The close focus is at 0.3 m or 1 foot.
I found the images taken with close focus were maintaining their sharp definition and contrast, so I would say the close range correction mechanism works pretty decently.
The focus mechanism being a dedicated manual, according to me always performs better than auto/manual over-ride lenses.
The sharpness is flawless in centre even wide open but towards corners it is somewhat lax. From f/2.8 to f/5.6, I found it tremendously sharp with quite a lot of details.
Colour response and contrast is different than my current lenses, some might find that lousy but I call it as its characteristic feature and is acceptable to me. A little stopping down gave me sharp contrast which is highly rewarding. I would recommend you the same.
I found the widest setting working quite well for black and white portraits with a distinct uniqueness to them.
It has typical barrel distortion of a fast wide angle lens. I am not bothered with it; it’s an easy fix in post processing.
With a fast lens like this, I am prepared to take flawed corners wide open; it’s obvious and this lens is no exception. After stopping down a little towards f/2, one can easily fix that in post processing.
I came across noticeable coma (point light sources in background appearing winged) when I tried using it wide open. So I stopped down a little and it got somewhat okay.
Flares and Ghosting
Even though it is multicoated, it has internal flaring wide open. I found it reduces considerably after stopping down a little.
There is decent ghost control at work if you keep the light source in the frame.

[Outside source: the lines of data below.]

Lemma validRoles_includes_truthy (role : value) :
  validRoles_includes role = true -> truthy role = true.
Proof.
  destruct role as [| | | | s | |]; cbn; try discriminate.
  unfold jsstring_eqb. intros H. apply orb_true_iff in H.
  destruct H as [H | H]; apply bool_decide_eq_true in H; subst; reflexivity.
Qed.

(** The loop over the messages: no event, no change of state, and the first
    message that is not accepted decides. *)
Lemma validate_messages_spec (items : list value) (s : chat_state) :
  validate_messages items s
  = (match find (fun msg => negb (message_accepted msg)) items with
     | None => ChatValue tt
     | Some bad =>
         if nullish bad then ChatThrow ChatTypeError
         else if negb (validRoles_includes (get_opt bad (js "role"))) then
           ChatReturn {| chat_status := 400;
                         chat_body_of := ChatErrorBody (js "Invalid message role") |}
         else
           ChatReturn
             {| chat_status := 400;
                chat_body_of := ChatErrorBody
                  (js "Message content must be a string under 2000 characters") |}
     end, s).
Proof.
  induction items as [| msg items IH]; [reflexivity |].
  cbn [validate_messages find]. unfold message_accepted, get_opt.
  chat_simp.
  destruct (get msg (js "role")) as [role |] eqn:Hrole.
  2: { apply get_None in Hrole as [-> | ->]; reflexivity. }
  assert (nullish msg = false) as Hn by (destruct msg; cbn in *; congruence).
  assert (exists content, get msg (js "content") = Some content) as [content Hc]
      by (destruct msg; cbn in *; eauto; discriminate).
  rewrite Hc. cbn [from_option id].
  destruct (validRoles_includes role) eqn:Hv.
  - rewrite (validRoles_includes_truthy role Hv). cbn [negb orb andb].
    unfold content_refused.
    destruct content as [| | | | c | |]; cbn [negb];
      rewrite ?Hrole; cbn [from_option id]; rewrite ?Hn, ?Hv; cbn [negb];
      try reflexivity.
    rewrite Z.gtb_ltb, Z.leb_antisym.
    destruct (MAX_MESSAGE_LENGTH <? Z.of_nat (length c)); cbn [negb];
      [rewrite Hrole; cbn [from_option id]; rewrite Hn, Hv; reflexivity | apply IH].
  - cbn [andb negb].
    destruct (truthy role); rewrite Hrole; cbn [from_option id];
      rewrite Hn, Hv; reflexivity.
Qed.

Pixelarge recommendation –
Nikon 35 mm f/1.4 AI-S lens is an ideal optical tool complete with its own personality. I enjoy spending time with it, learning to find my way around its limitations and exploiting its qualities. Lenses like this make photography a wholesome experience where you get to understand and accept the equipment to make it work for you.
The appealing factors of this lens are its saturated colours, central sharpness even wide open, sturdy built, speed , smooth bokeh , pleasing contrast and easy focus peaking.
Like every other gear, it has its own limitations like soft corners wide open, purple veiling, coma flaring, it is heavy and hefty; and it does not comes with a CPU (You might face problems with metering on some bodies).
The upgraded 35 mm f/1.4 AF-G is better optically but it is undeservingly high on price bracket, which does not go well with my price to value ratio. 35 mm f/2 AF-D i think is a much better deal overall and works on both FX and DX cameras. For DX cameras, the amazing 35 mm f/1.8 G AF-S is the best. These lenses are in tune with present day camera systems and hence perform better in handling.
So which lens do I recommend?
For Novices/ Beginners – You can give it a pass, the Nikon 35mm f/2 AF-D is a great lens with auto focus which is less complex and easy to get accustomed with.
For Enthusiasts – The design and optics of this lens is quite old school and we have much improved optical glasses with better technology available in lenses like Nikkor 35 mm f/1.4 G or 35 mm f/1.8 AF-S for DX cameras these days. If you are willing to explore the temperament of this lens, pick one and most likely you will never let it go especially if you shoot indoor sports, fashion. The rewards of manual focusing are too sweet.
For Pros- This lens is awesome for some but if you wish to dodge the flare issue in this lens, you can go for the Zeiss ZF.2 Distagon T*35mm 1.4. You might not like the zeiss if big and heavy lenses are not your cup of tea, otherwise it’s worth the bang.